The findings included:
Review of a Memo provided to the surveyors by the facility's Administrator revealed the following:
81 rooms in the facility are semi-private rooms. Of these, 58 measure 157 square feet-which equates to less than the required 80 square feet per resident. These measurements do not include the bathroom or closet storage space in the rooms.
During a tour of the facility conducted on 11/16/22 at 11:00 AM, it was noted by the surveyors that a number of the facility's semi-private rooms appeared to be small. It was noted in room [ROOM NUMBER] that a wheelchair between the beds was touching the side rails of each bed, indicating the space between the beds was minimal.
On 11/16/22 at 11:23 AM, after obtaining consent from the Resident, the surveyors measured room [ROOM NUMBER]. The surveyors measured the room to be 153 inches long by 144 inches deep. There were 2 bedside tables present in the room which measured 19 inches by 19 inches. Taking into account the size of the bedside tables, the surveyors calculated 150.5 square feet for the room space.
On 11/16/22 at 11:30 AM, the surveyors measured room [ROOM NUMBER] with the AHCA Life Safety Surveyor. The surveyors measured the room to be 12 feet by 12 feet. Taking into account the size of the bedside tables, the surveyors calculated 141.5 square feet for the room space.
On 11/16/22 at 11:35 AM, the surveyors measured room [ROOM NUMBER] with the AHCA Life Safety Surveyor, the facility's Maintenance Director and the facility's Administrator. The measurements taken were 155 inches by 145 inches. Taking into account the size of the bedside tables, the surveyors calculated 154.5 square feet for the room space. All parties involved agreed these measurements do not equate to the required 80 square feet of space for each resident in a double-occupancy room.
The Life Safety Surveyor explained to the Maintenance Director and the Administrator that the rooms being cluttered with belongings and wheelchairs is hazardous for the residents and the staff.
When asked how many rooms in the facility have the same layout as room [ROOM NUMBER], the Maintenance Director stated all 19 rooms on the wing (152-172) have this layout, but that there may be more in the facility. Of the 19 rooms on the wing (152-172), the surveyor noted that 2 of the rooms (164 and 166) are single occupancy rooms. The surveyors asked for a map of the facility to count how many rooms have this layout throughout the facility.
An interview was conducted on 11/16/22 at 11:25 AM with Resident #100. Resident #100 stated he did feel that his room was cramped and cluttered. (Photographic evidence obtained). Resident #100 stated he had a medical history of paraplegia for which he required the use of a wheelchair. Review of a Quarterly Minimum Data Set (MDS) completed 09/30/22 revealed Resident #100 had a Brief Interview of Mental Status (BIMS) score of 15, which indicates he was mentally intact. For functional status, he required extensive assistance for bed mobility, dressing, toilet use, personal hygiene; total dependence of 2 staff for transfers.

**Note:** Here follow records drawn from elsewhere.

(* ===== verification/VirtIOHeader.v ===== *)
(** * VirtIOHeader: the registers of a virtio device
    (dependency/virtio-drivers/src/header.rs)

    The driver and the device meet at memory-mapped registers.  A register the
    driver only reads is a field; what the driver writes is kept in order, because
    the meaning of a write depends on the ones before it: [queue_sel] selects
    the queue the registers [queue_num], [queue_align] and [queue_pfn] refer to,
    and the two [sel] registers of the features select a half of a 64-bit
    word. *)

From stdpp Require Import base gmap list numbers.
From S2P Require Import Prelude Bytes Address.

(** The registers the driver writes. *)
Inductive reg : Type :=
| device_features_sel
| driver_features
| driver_features_sel
| guest_page_size
| queue_sel
| queue_num
| queue_align
| queue_pfn
| queue_notify
| interrupt_ack
| status.

#[export] Instance reg_eq_dec : EqDecision reg.
Proof. solve_decision. Defined.

Record VirtIOHeader : Type := mkHeader {
  magic : Z;
  version : Z;
  device_id : Z;
  hdr_vendor_id : Z;
  (* both halves of the features the device offers *)
  device_features : Z;
  (* of each queue *)
  queue_num_max : Z → Z;
  interrupt_status : Z;
  (* what the driver has written, the last write first *)
  written : list (reg * Z);
}.

Definition write_reg (r : reg) (v : Z) : M VirtIOHeader () := modify_st (λ h,
  mkHeader (magic h) (version h) (device_id h) (hdr_vendor_id h) (device_features h) (queue_num_max h)
    (interrupt_status h) ((r, v) :: written h)).

(** The last value written to a register. *)
Fixpoint reg_value (r : reg) (l : list (reg * Z)) : Z :=
  match l with
  | [] => 0
  | (r', v) :: l => if bool_decide (r' = r) then v else reg_value r l
  end.

(** [queue_pfn] as the device keeps it for each queue; a reset clears it. *)
Fixpoint pfn_of (q : Z) (l : list (reg * Z)) : Z :=
  match l with
  | [] => 0
  | (queue_pfn, v) :: l => if reg_value queue_sel l =? q then v else pfn_of q l
  | (status, 0) :: _ => 0
  | _ :: l => pfn_of q l
  end.

(** ** Reads *)
Definition read_features_reg (h : VirtIOHeader) : Z :=
  if reg_value device_features_sel (written h) =? 0 then wrap 32 (device_features h)
  else wrap 32 (Z.shiftr (device_features h) 32).

Definition verify (h : VirtIOHeader) : bool :=
  (magic h =? 0x74726976) && (version h =? 1) && negb (device_id h =? 0).

(** [DeviceType]; the source makes it of the number by a transmute. *)
Inductive DeviceType : Type :=
| Invalid | Network | Block | Console | EntropySource | MemoryBallooning | IoMemory | Rpmsg | ScsiHost
| P9 | Mac80211 | RprocSerial | VirtioCAIF | MemoryBalloon
| GPU | Timer | Input | Socket | Crypto | SignalDistributionModule | Pstore | IOMMU | Memory.

Definition DeviceType_repr (t : DeviceType) : Z :=
  match t with
  | Invalid => 0 | Network => 1 | Block => 2 | Console => 3 | EntropySource => 4 | MemoryBallooning => 5
  | IoMemory => 6 | Rpmsg => 7 | ScsiHost => 8 | P9 => 9 | Mac80211 => 10 | RprocSerial => 11
  | VirtioCAIF => 12 | MemoryBalloon => 13 | GPU => 16 | Timer => 17 | Input => 18 | Socket => 19
  | Crypto => 20 | SignalDistributionModule => 21 | Pstore => 22 | IOMMU => 23 | Memory => 24
  end.

Definition device_types : list DeviceType :=
  [Invalid; Network; Block; Console; EntropySource; MemoryBallooning; IoMemory; Rpmsg; ScsiHost; P9; Mac80211;
   RprocSerial; VirtioCAIF; MemoryBalloon; GPU; Timer; Input; Socket; Crypto; SignalDistributionModule; Pstore;
   IOMMU; Memory].

(** [None]: the transmute met a number without a constructor. *)
Definition device_type (h : VirtIOHeader) : option DeviceType :=
  let x := device_id h in
  if ((1 <=? x) && (x <=? 13)) || ((16 <=? x) && (x <=? 24)) then
    List.find (λ t, DeviceType_repr t =? wrap 8 x) device_types
  else Some Invalid.

Definition vendor_id (h : VirtIOHeader) : Z := hdr_vendor_id h.

(** ** Initialization *)
Definition DeviceStatus_ACKNOWLEDGE : Z := 1.
Definition DeviceStatus_DRIVER : Z := 2.
Definition DeviceStatus_FEATURES_OK : Z := 8.
Definition DeviceStatus_DRIVER_OK : Z := 4.

Definition read_device_features : M VirtIOHeader Z :=
  write_reg device_features_sel 0 ≫= λ _,
  gets read_features_reg ≫= λ lo,
  write_reg device_features_sel 1 ≫= λ _,
  gets read_features_reg ≫= λ hi,
  mret (lo +u Z.shiftl hi 32).

Definition write_driver_features (features : Z) : M VirtIOHeader () :=
  write_reg driver_features_sel 0 ≫= λ _,
  write_reg driver_features (wrap 32 features) ≫= λ _,
  write_reg driver_features_sel 1 ≫= λ _,
  write_reg driver_features (wrap 32 (Z.shiftr features 32)).

Definition begin_init (negotiate_features : Z → Z) : M VirtIOHeader () :=
  write_reg status DeviceStatus_ACKNOWLEDGE ≫= λ _,
  write_reg status DeviceStatus_DRIVER ≫= λ _,
  read_device_features ≫= λ features,
  write_driver_features (negotiate_features features) ≫= λ _,
  write_reg status DeviceStatus_FEATURES_OK ≫= λ _,
  write_reg guest_page_size (wrap 32 PAGE_SIZE).

Definition finish_init : M VirtIOHeader () := write_reg status DeviceStatus_DRIVER_OK.

(** ** Queues *)
Definition queue_set (queue size align pfn : Z) : M VirtIOHeader () :=
  write_reg queue_sel queue ≫= λ _,
  write_reg queue_num size ≫= λ _,
  write_reg queue_align align ≫= λ _,
  write_reg queue_pfn pfn.

Definition queue_physical_page_number (queue : Z) : M VirtIOHeader Z :=
  write_reg queue_sel queue ≫= λ _,
  gets (λ h, pfn_of (reg_value queue_sel (written h)) (written h)).

Definition queue_used (queue : Z) : M VirtIOHeader bool :=
  queue_physical_page_number queue ≫= λ n, mret (negb (n =? 0)).

Definition max_queue_size (h : VirtIOHeader) : Z := queue_num_max h (reg_value queue_sel (written h)).

Definition notify (queue : Z) : M VirtIOHeader () := write_reg queue_notify queue.

Definition ack_interrupt : M VirtIOHeader bool :=
  gets interrupt_status ≫= λ interrupt,
  if negb (interrupt =? 0) then write_reg interrupt_ack interrupt ≫= λ _, mret true else mret false.

(** [CONFIG_SPACE_OFFSET] bytes after the header. *)
Definition config_space (self : Z) : Z := self +u 0x100.

(** ** What they compute *)
Lemma read_device_features_run h : in_u 64 (device_features h) →
  read_device_features h = Ok (device_features h,
    mkHeader (magic h) (version h) (device_id h) (hdr_vendor_id h) (device_features h) (queue_num_max h)
      (interrupt_status h) ((device_features_sel, 1) :: (device_features_sel, 0) :: written h)).
Proof.
  intros Hf. unfold read_device_features, write_reg, modify_st, gets, mbind, M_bind, mret, M_ret, read_features_reg.
  cbn [written device_features reg_value bool_decide decide]. do 2 f_equal. f_equal.
  change (wrap 32 (device_features h) +u Z.shiftl (wrap 32 (Z.shiftr (device_features h) 32)) 32 = device_features h).
  unfold in_u in Hf. unfold uadd, wrap. rewrite Z.shiftl_mul_pow2, Z.shiftr_div_pow2 by lia.
  assert (0 ≤ device_features h / 2 ^ 32 < 2 ^ 32) as Hd.
  { split; [apply Z.div_pos; lia|]. apply Z.div_lt_upper_bound; [lia|]. change (2 ^ 32 * 2 ^ 32) with (2 ^ 64). lia. }
  rewrite (Z.mod_small (_ / _)) by done. pose proof (Z.div_mod (device_features h) (2 ^ 32) ltac:(lia)).
  rewrite Z.mod_small; lia.
Qed.

(** The transmute of [device_type] is sound. *)
Lemma device_type_defined h : ∃ t, device_type h = Some t ∧ (t = Invalid ∨ DeviceType_repr t = device_id h).
Proof.
  unfold device_type. destruct (_ || _) eqn:E; [|by eexists; split; [|left]].
  set (P := λ x, ∃ t, List.find (λ t, DeviceType_repr t =? wrap 8 x) device_types = Some t ∧ (t = Invalid ∨ DeviceType_repr t = x)).
  assert (Forall P ([1; 2; 3; 4; 5; 6; 7; 8; 9; 10; 11; 12; 13] ++ [16; 17; 18; 19; 20; 21; 22; 23; 24])) as H.
  { repeat (apply list.Forall_cons; split; [eexists; split; [reflexivity|by right]|]). done. }
  eapply list.Forall_forall in H; [exact H|]. apply elem_of_app.
  apply orb_true_iff in E as [[H1%Z.leb_le H2%Z.leb_le]%andb_true_iff|[H1%Z.leb_le H2%Z.leb_le]%andb_true_iff].
  - left. apply (elem_of_seqZ 1 13). lia.
  - right. apply (elem_of_seqZ 16 9). lia.
Qed.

An interview was conducted on 11/16/22 at 12:03 PM with Resident #152. Resident #152 stated she did feel that her room was cramped and cluttered. ( Photographic evidence obtained). Resident #152 had a medical history of morbid obesity and a tracheostomy for which she required the use of oxygen equipment. She also required the use of a wheeled walker for ambulation. A Quarterly MDS done 11/09/22 showed Resident #152 had a BIMS score of 15, which indicates she was mentally intact. For functional status, she required supervision assistance for bed mobility, transfers, walking, dressing, toilet use, and personal hygiene.
An interview was conducted on 11/16/22 at 12:09 PM with Resident #157. Resident #157 stated he did feel that his room is cramped and cluttered. ( Photographic evidence obtained). Resident #157 had a history of a traumatic brain injury, quadriplegia, seizures. A Quarterly MDS done on 09/29/22 showed Resident #157 had a BIMS score of 3, which indicates severe cognitive impairment. However, Resident #157 was able to answer all the surveyor's questions without difficulty. For functional status, he required total dependence of 2 staff for bed mobility, transfers, toilet use; total dependence of 1 staff for dressing, eating, personal hygiene.